También juega al críquet auténtico con cualquiera que esté dispuesto a jugar. Pero jugar al criquet auténtico en la plaza vacía que hay en medio de Reunion Park es tan lento que resulta inaguantable; la bola siempre anda perdiéndose: la pierde el bateador, la pierde el receptor. El odia ir a buscar las bolas que se han perdido. También odia hacer de jugador de campo sobre la tierra pedregosa, con la que te hieres las manos y las rodillas cada vez que te caes. Quiere batear o lanzar, eso es todo.
Con la promesa de prestarle sus juguetes convence a su hermano, aunque sólo tiene seis años, de que le lance en el patio trasero. El hermano le lanza un rato, hasta que se aburre, se enfada y se mete en la casa corriendo en busca de protección. Intenta enseñar a lanzar a su madre, pero ella no logra concentrarse. Se troncha de risa ante su propia torpeza, y él se exaspera por momentos. Así que decide que sea ella quien batee. Pero el espectáculo es demasiado vergonzoso, cualquiera podría verlo con facilidad desde la calle: una madre jugando al críquet con su hijo.
Corta una lata de mermelada por la mitad y clava la parte del fondo a un palo de madera de medio metro. Monta el palo en un eje atravesado en una caja de cartón cargada de ladrillos. Ata al palo una cinta de goma de neumático que sujeta a la caja y, por la parte opuesta, una cuerda que pasa a través de una argolla. Mete una bola en la lata, retrocede nueve metros, tira de la cuerda hasta que tensa la goma, pisa la cuerda con el talón, torna posición de bateador y la suelta. A veces la bola se pierde en el aire, otras va directa a su cabeza; pero de vez en cuando vuela bastante bien y el chico puede golpearla.
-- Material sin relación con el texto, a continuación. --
(* ===== verification/Os.v ===== *)
(** The operating system's memory calls, as the page heap uses them.

    [OS] names the calls and the set of mapped addresses; [OSLaws] states what
    their manual pages promise and the code relies on.  [log_os] is a concrete
    system that satisfies the laws. *)

From S2P Require Import Prelude.

Module Os.

(** The flag combinations of the source's [mmap] calls: plain anonymous memory, the
    [PROT_NONE] reservation, and the two huge-page sizes. *)
Inductive map_kind := MapAnon | MapReserve | MapHuge2M | MapHuge1G.
Inductive prot := ProtNone | ProtRW.
Inductive advice := AdvDontNeed | AdvHugePage | AdvNoHugePage.

#[export] Instance map_kind_eq_dec : EqDecision map_kind.
Proof. solve_decision. Defined.

Class OS := {
  os : Type;
  sysconf_pagesize : Z;
  mmap : os -> Z -> map_kind -> os * option Z;
  munmap : os -> Z -> Z -> os;
  mprotect : os -> Z -> Z -> prot -> os * bool;
  madvise : os -> Z -> Z -> advice -> os;
  mbind : os -> Z -> Z -> Z -> os * bool;
  mapped : os -> Z -> Prop
}.

(** [sysconf(_SC_PAGESIZE)] or 4096 when it fails. *)
Definition os_page_size `{OS} : Z := if 0 <? sysconf_pagesize then sysconf_pagesize else 4096.

Definition in_range (p n a : Z) : Prop := p <= a < p + n.

(** A length rounded up to whole system pages. *)
Definition page_up `{OS} (n : Z) : Z := os_page_size * ((n + (os_page_size - 1)) / os_page_size).

(** User addresses have 47 bits.  A mapping covers whole pages; [munmap] removes every page that contains a part
    of the range. *)
Class OSLaws `{OS} := {
  page_size_law : exists k, 12 <= k <= 16 /\ os_page_size = 2 ^ k;
  mmap_law : forall o n k o' p, mmap o n k = (o', Some p) -> 0 < n ->
    0 < p /\ p + page_up n < 2 ^ 64 /\ (os_page_size | p) /\
    (k = MapHuge2M -> (2 ^ 21 | p)) /\ (k = MapHuge1G -> (2 ^ 30 | p)) /\
    (forall a, in_range p (page_up n) a -> ~ mapped o a) /\
    (forall a, mapped o' a <-> mapped o a \/ in_range p (page_up n) a);
  mmap_none : forall o n k o' a, mmap o n k = (o', None) -> mapped o' a <-> mapped o a;
  munmap_pages : forall o p n a, (os_page_size | p) -> mapped (munmap o p n) a <-> mapped o a /\ ~ in_range p (page_up n) a;
  mprotect_law : forall o p n r a, mapped (fst (mprotect o p n r)) a <-> mapped o a;
  madvise_law : forall o p n r a, mapped (madvise o p n r) a <-> mapped o a;
  mbind_law : forall o p n r a, mapped (fst (mbind o p n r)) a <-> mapped o a;
  mapped_low : forall o a, mapped o a -> a < 2 ^ 47
}.

Section Laws.
Context `{OSL : OSLaws}.

Lemma page_size_pos : 0 < os_page_size.
Proof. destruct page_size_law as (k & Hk & ->). apply Z.pow_pos_nonneg; lia. Qed.

Lemma page_up_multiple n : (os_page_size | n) -> page_up n = n.
Proof.
  intros [q ->]. pose proof page_size_pos. unfold page_up.
  rewrite (Z.add_comm (q * _)), Z.div_add by lia. rewrite (Z.div_small (os_page_size - 1) os_page_size) by lia. lia.
Qed.

Lemma page_up_pos n : 0 < n -> n <= page_up n.
Proof.
  intros Hn. pose proof page_size_pos as Hp. unfold page_up. set (P := os_page_size) in *.
  pose proof (Z.div_mod (n + (P - 1)) P ltac:(lia)). pose proof (Z.mod_pos_bound (n + (P - 1)) P ltac:(lia)). lia.
Qed.

(** The laws for whole pages. *)
Lemma mmap_some o n k o' p : mmap o n k = (o', Some p) -> 0 < n -> (os_page_size | n) ->
  0 < p /\ p + n < 2 ^ 64 /\ (os_page_size | p) /\
  (k = MapHuge2M -> (2 ^ 21 | p)) /\ (k = MapHuge1G -> (2 ^ 30 | p)) /\
  (forall a, in_range p n a -> ~ mapped o a) /\
  (forall a, mapped o' a <-> mapped o a \/ in_range p n a).
Proof. intros Hm Hn Hd. pose proof (mmap_law o n k o' p Hm Hn) as Hl. by rewrite (page_up_multiple n Hd) in Hl. Qed.

Lemma munmap_law o p n a : (os_page_size | p) -> (os_page_size | n) ->
  mapped (munmap o p n) a <-> mapped o a /\ ~ in_range p n a.
Proof. intros Hp Hn. by rewrite munmap_pages, (page_up_multiple n Hn). Qed.

End Laws.

(** ** A system that satisfies the laws

    The log of map and unmap calls, the latest first; the latest call that covers
    an address decides.  New mappings go above everything mapped so far, below
    [2^47], on a 1 GiB boundary, or 2 MiB behind one for 2 MiB huge pages. *)

Definition os_log : Type := list (bool * Z * Z).

Fixpoint log_mapped (o : os_log) (a : Z) : Prop :=
  match o with
  | [] => False
  | (m, p, n) :: o => if decide (in_range p n a) then m = true else log_mapped o a
  end.

Fixpoint log_top (o : os_log) : Z :=
  match o with
  | [] => 0
  | (_, p, n) :: o => Z.max (p + n) (log_top o)
  end.

Definition log_up (n : Z) : Z := 4096 * ((n + 4095) / 4096).

Definition log_mmap (o : os_log) (n : Z) (k : map_kind) : os_log * option Z :=
  let p := (Z.max 0 (log_top o) / 2 ^ 30 + 1) * 2 ^ 30 + (if decide (k = MapHuge2M) then 2 ^ 21 else 0) in
  if p + log_up n <? 2 ^ 47 then ((true, p, log_up n) :: o, Some p) else (o, None).

#[export] Instance in_range_dec p n a : Decision (in_range p n a).
Proof. unfold in_range. apply _. Defined.

Lemma log_mapped_top o a : log_mapped o a -> a < log_top o.
Proof.
  induction o as [|[[m p] n] o IH]; cbn; [done|]. destruct (decide (in_range p n a)) as [Hr|_]; unfold in_range in *; [lia|].
  intros H%IH. lia.
Qed.

#[export] Instance log_os : OS := {|
  os := os_log;
  sysconf_pagesize := 4096;
  mmap := log_mmap;
  munmap o p n := (false, p, log_up n) :: o;
  mprotect o _ _ _ := (o, true);
  madvise o _ _ _ := o;
  mbind o _ _ _ := (o, true);
  mapped o a := log_mapped o a /\ a < 2 ^ 47
|}.

#[export] Instance log_os_laws : @OSLaws log_os.
Proof.
  constructor; cbn.
  - exists 12. split; [lia|reflexivity].
  - intros o n k o' p. change (page_up n) with (log_up n). unfold log_mmap. set (b := (Z.max 0 (log_top o) / 2 ^ 30 + 1)). set (n' := log_up n).
    set (off := if decide (k = MapHuge2M) then 2 ^ 21 else 0).
    assert (Hoff : off = 2 ^ 21 /\ k = MapHuge2M \/ off = 0) by (unfold off; destruct (decide (k = MapHuge2M)); auto).
    destruct (Z.ltb_spec (b * 2 ^ 30 + off + n') (2 ^ 47)) as [Hlt|]; [|done]. intros [= <- <-] Hn.
    assert (Hb : Z.max 0 (log_top o) < b * 2 ^ 30).
    { unfold b. pose proof (Z.div_mod (Z.max 0 (log_top o)) (2 ^ 30) ltac:(lia)).
      pose proof (Z.mod_pos_bound (Z.max 0 (log_top o)) (2 ^ 30) ltac:(lia)). lia. }
    split_and!; [lia|lia| | | | |].
    + unfold os_page_size, sysconf_pagesize. cbn. destruct Hoff as [[-> _]| ->]; [exists (b * 2 ^ 18 + 2 ^ 9)|exists (b * 2 ^ 18)]; lia.
    + intros _. destruct Hoff as [[-> _]| ->]; [exists (b * 2 ^ 9 + 1)|exists (b * 2 ^ 9)]; lia.
    + intros ->. destruct Hoff as [[_ ?]| ->]; [done|]. exists b. lia.
    + intros a Ha [Hm _]. apply log_mapped_top in Hm. unfold in_range in Ha. lia.
    + intros a. cbn. destruct (decide (in_range (b * 2 ^ 30 + off) n' a)) as [Hr|]; [|naive_solver]. unfold in_range in *. split; [tauto|]. intros _. split; [done|lia].
  - intros o n k o' a. unfold log_mmap. destruct (_ <? _); [done|]. by intros [= <-].
  - intros o p n a _. change (page_up n) with (log_up n). destruct (decide (in_range p (log_up n) a)); naive_solver.
  - done.
  - done.
  - done.
  - by intros o a [_ ?].
Qed.

End Os.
Se conforma con eso: ha lanzado y bateado él solo, es todo un triunfo, nada es imposible.
Un día en que se siente de humor para las confianzas temerarias, le pide a Greenberg y a Goldstein que cuenten sus primeros recuerdos. Greenberg pone impedimentos: no es un juego de su agrado. Goldstein cuenta una larga historia sin sentido sobre el día que lo llevaron a la playa, una historia a la que él apenas presta atención. Porque el objetivo del juego, naturalmente, es permitirle a él contar sus primeros recuerdos.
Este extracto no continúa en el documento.